The Succession Dossier

The evidence that shows what the successor can run, where it stops, and what changed.

A buyer, family successor, management team, lender, advisor, or owner should not have to trust a claim that the company can operate without its founder. The Succession Dossier turns operating autonomy into a reviewable record of coverage, limits, continuity, errors, recovery, and progress.

The Succession Dossier is the living record of the transition.

It begins with the company’s starting dependence, grows with the successor’s evidence, and remains useful after the independent outcome determinations.

At the start
Records where the founder is required, which systems and decision classes are in scope, and how the two contractual baselines are set.
During live comparison and early review
Shows proposals, corrections, founder interventions, results on cases not used to improve the system, live outcomes, errors, recoveries, and the evidence behind each authority decision.
At deployment
States what the successor can run independently, what remains bounded or excluded, and what people, systems, and operating conditions preserve continuity.
At independent determination
Includes the applicable sale-value and founder-time findings and connects them to the operating evidence created throughout the engagement.

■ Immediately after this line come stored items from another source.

(* ===== verification/Text.v ===== *)
(** * Text

    The functions of [core::str], [alloc::string] and [char] that the text-handling
    components call and the prelude does not have: case mapping, searching,
    replacing, truncation at a byte index, joining and JSON access.  A [str] is
    its UTF-8 bytes; a function that the source applies per character is written
    on bytes where no character outside ASCII can make a difference, and with the
    character boundaries where it can. *)

From stdpp Require Import base gmap strings list sorting pretty.
From Stdlib Require Import Ascii.
From S2P Require Import Prelude.

(** ** Bytes and characters *)

Definition lower (l : list ascii) : list ascii := to_ascii_lowercase_byte <$> l.

Definition to_ascii_uppercase_byte (c : ascii) : ascii :=
  if is_ascii_lowercase c then ascii_of_N (byte_val c - 32) else c.
Definition to_ascii_uppercase (s : string) : string :=
  of_bytes (to_ascii_uppercase_byte <$> bytes s).

Definition is_ascii_hexdigit (c : ascii) : bool :=
  is_ascii_digit c || in_range 65 70 (byte_val c) || in_range 97 102 (byte_val c).

Definition str_len (s : string) : nat := length (bytes s).

(** [s.contains(c)] for an ASCII character, and for any of several. *)
Definition contains_byte (c : ascii) (s : string) : bool := bool_decide (c ∈ bytes s).
Definition contains_any (cs : list ascii) (s : string) : bool :=
  existsb (λ c, contains_byte c s) cs.

Definition nul : ascii := "000"%char.
Definition cr : ascii := "013"%char.
Definition lf : ascii := "010"%char.
Definition underscore : ascii := "_"%char.
Definition single_quote : ascii := "'"%char.
Definition double_quote : ascii := ascii_of_N 34.
Definition backslash : ascii := "\"%char.
Definition space : ascii := " "%char.

(** [s.starts_with(p)] *)
Definition str_starts_with (p s : string) : bool := starts_with (bytes p) (bytes s).

(** [s.strip_prefix(p)] and [s.strip_suffix(p)] *)
Definition str_strip_prefix (p s : string) : option string :=
  of_bytes <$> strip_prefix (bytes p) (bytes s).
Definition str_strip_suffix (p s : string) : option string :=
  (λ r, of_bytes (reverse r)) <$> strip_prefix (reverse (bytes p)) (reverse (bytes s)).

(** [s.contains(char::is_whitespace)] *)
Fixpoint has_whitespace (l : list ascii) : bool :=
  bool_decide (is_Some (strip_ws l)) || match l with [] => false | _ :: l => has_whitespace l end.

(** The text from the first White_Space character on; all of it consumed if there
    is none. *)
Fixpoint from_whitespace (l : list ascii) : list ascii :=
  match l with
  | [] => []
  | _ :: l' => if bool_decide (is_Some (strip_ws l)) then l else from_whitespace l'
  end.

(** [String::truncate(n)]: shorter strings stay, an index inside a character panics. *)
Definition truncate {E} (n : nat) (l : list ascii) : outcome E (list ascii) :=
  match l !! n with
  | Some c => if is_continuation c then Panic else Ok (take n l)
  | None => Ok l
  end.

(** [parts.join(sep)] *)
Fixpoint join (sep : string) (parts : list string) : string :=
  match parts with
  | [] => ""
  | [p] => p
  | p :: parts => p +:+ sep +:+ join sep parts
  end.

(** [str::replace(c, with)] for a single character. *)
Fixpoint replace_byte (c : ascii) (with_ : list ascii) (l : list ascii) : list ascii :=
  match l with
  | [] => []
  | d :: l => (if decide (c = d) then with_ else [d]) ++ replace_byte c with_ l
  end.

(** [str::lines]: a line ends at a line feed, together with a carriage return before it; the
    text after the last line feed is a line if it is not empty.  [cur] is the current line,
    reversed. *)
Definition end_line (cur : list ascii) : list ascii :=
  match cur with
  | c :: cur' => if decide (c = cr) then reverse cur' else reverse cur
  | [] => []
  end.
Fixpoint lines_go (cur : list ascii) (l : list ascii) : list (list ascii) :=
  match l with
  | [] => match cur with [] => [] | _ => [reverse cur] end
  | c :: l => if decide (c = lf) then end_line cur :: lines_go [] l else lines_go (c :: cur) l
  end.
Definition lines (s : string) : list string := of_bytes <$> lines_go [] (bytes s).

(** [trim_matches] with a set of ASCII characters. *)
Definition trim_matches (f : ascii → bool) (l : list ascii) : list ascii :=
  reverse (drop_while f (reverse (drop_while f l))).

(** [core::str::from_utf8]: the well-formed sequences of the Unicode standard. *)
Definition cont (c : ascii) : bool := is_continuation c.
Fixpoint utf8_valid (l : list ascii) : bool :=
  match l with
  | [] => true
  | a :: l1 =>
    let x := byte_val a in
    if (x <? 0x80)%N then utf8_valid l1
    else match l1 with
    | [] => false
    | b :: l2 =>
      let y := byte_val b in
      if in_range 0xC2 0xDF x then cont b && utf8_valid l2
      else match l2 with
      | [] => false
      | c :: l3 =>
        if (x =? 0xE0)%N then in_range 0xA0 0xBF y && cont c && utf8_valid l3
        else if (x =? 0xED)%N then in_range 0x80 0x9F y && cont c && utf8_valid l3
        else if in_range 0xE1 0xEF x then cont b && cont c && utf8_valid l3
        else match l3 with
        | [] => false
        | d :: l4 =>
          (if (x =? 0xF0)%N then in_range 0x90 0xBF y
           else if (x =? 0xF4)%N then in_range 0x80 0x8F y
           else in_range 0xF1 0xF3 x && cont b)
          && cont c && cont d && utf8_valid l4
        end
      end
    end
  end.

(** [windows(n).position(|w| w == pat)] and [str::find]: the first index of a pattern. *)
Fixpoint find_bytes (pat l : list ascii) : option nat :=
  if starts_with pat l then Some 0
  else match l with [] => None | _ :: l => S <$> find_bytes pat l end.

(** [str::split_once(c)] *)
Fixpoint split_once_go (c : ascii) (cur l : list ascii) : option (list ascii * list ascii) :=
  match l with
  | [] => None
  | d :: l => if decide (c = d) then Some (reverse cur, l) else split_once_go c (d :: cur) l
  end.
Definition split_once (c : ascii) (s : string) : option (string * string) :=
  (λ p : list ascii * list ascii, (of_bytes p.1, of_bytes p.2)) <$> split_once_go c [] (bytes s).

Five evidence groups make the operating conversion legible.

Each group answers a different diligence question: what changed, what can run, what can fail, what must continue, and what independent review found.

  1. Starting state and scope

    Founder-dependence map, founder operating-time evidence, initial sale-value materials, approved systems, relationship map, decision classes, exclusions, and measurement methods.

  2. Successor system map

    Operating memory boundaries, decision episode library, policy and escalation structure, approved tools, review paths, and the way Eumen is used for conversation and correction.

  3. Coverage and authority register

    Class-by-class evidence of what the successor observes, recommends, executes within limits, or operates independently, including every authority expansion and contraction.

  4. Evaluation, error, and continuity record

    Performance on cases not used to improve the system, live outcomes, founder intervention, severe errors, missed escalation, recovery, drift, remaining human responsibilities, and conditions required to preserve coverage.

  5. Independent outcome determinations

    The independent sale-value finding, the independent founder-time finding, and the resulting contingent-fee decision under the agreed methods.

Coverage and authority are recorded class by class.

A company may have independent coverage in one class, bounded execution in another, and mandatory human review in a third.

What work is covered

  • Decision class and operating volume
  • Current autonomy level
  • Systems and tools used
  • Known exclusions

What evidence supports it

  • Performance on new evaluation cases
  • Founder approval and correction
  • Live outcome stability
  • Escalation and recovery behavior

What can change it

  • New business conditions
  • Drift or severe error
  • Missed escalation
  • Authority expansion or contraction

A credible Dossier records failure and recovery, not only successful cases.

High average performance can conceal a small number of consequential failures. The Dossier preserves the incidents that matter and the changes made afterward.

  • Severe errors

    What happened, which boundary failed, what consequence followed, and whether the error should change authority.

  • Missed and false escalations

    When the successor should have stopped but did not, or stopped too often and failed to carry useful work.

  • Recovery

    How the company corrected the action, repaired the operating state, updated memory or policy, and tested the change.

  • Drift

    Whether performance changed as relationships, systems, people, objectives, or market conditions moved away from the evidence used to grant authority.

Continuity means knowing what must remain true after the founder steps back.

The Dossier documents the operating dependencies that preserve successor performance after sale, retirement, transfer, or a change in management.

Relationship continuity
Which relationships carry important context, how that context is represented, and where a named person must remain involved.
Human responsibility
Which decisions remain human, who receives escalations, what expertise is still required, and how responsibility changes during transition.
System continuity
Which approved data sources, tools, permissions, records, and maintenance routines the successor depends on to stay current and safe.
Authority continuity
Which authority survives the transition, which approvals must be renewed, and what conditions automatically narrow or revoke permission.
Operating arrangement
The mix of Eumenon-managed operation, client operation with Eumenon maintenance and improvement, and shared responsibility, together with the governance, ownership, and support duties that continue after deployment.

Different readers use the same evidence for different decisions.

The Dossier gives each reader a direct answer without asking them to understand the entire technical architecture.

  • The owner

    What no longer needs me, what still does, and what could pull me back into operation?

  • A buyer or lender

    Which earnings and relationships can continue without undocumented founder intervention?

  • A family or management successor

    What can the system carry, what must I own, and where will it escalate to me?

  • An advisor

    What evidence supports the transition story, and which risks remain unresolved?

TWO OUTCOMES

The Succession Dossier connects operating evidence to both measured outcomes.

Independent measurement determines whether sale value doubled and whether founder operating time fell by at least 80%. The Succession Dossier shows the operating evidence behind those changes and the conditions required to preserve them.

The exact Dossier scope, recipients, confidentiality, measurement materials, deployment terms, and ongoing responsibilities are defined in signed agreements.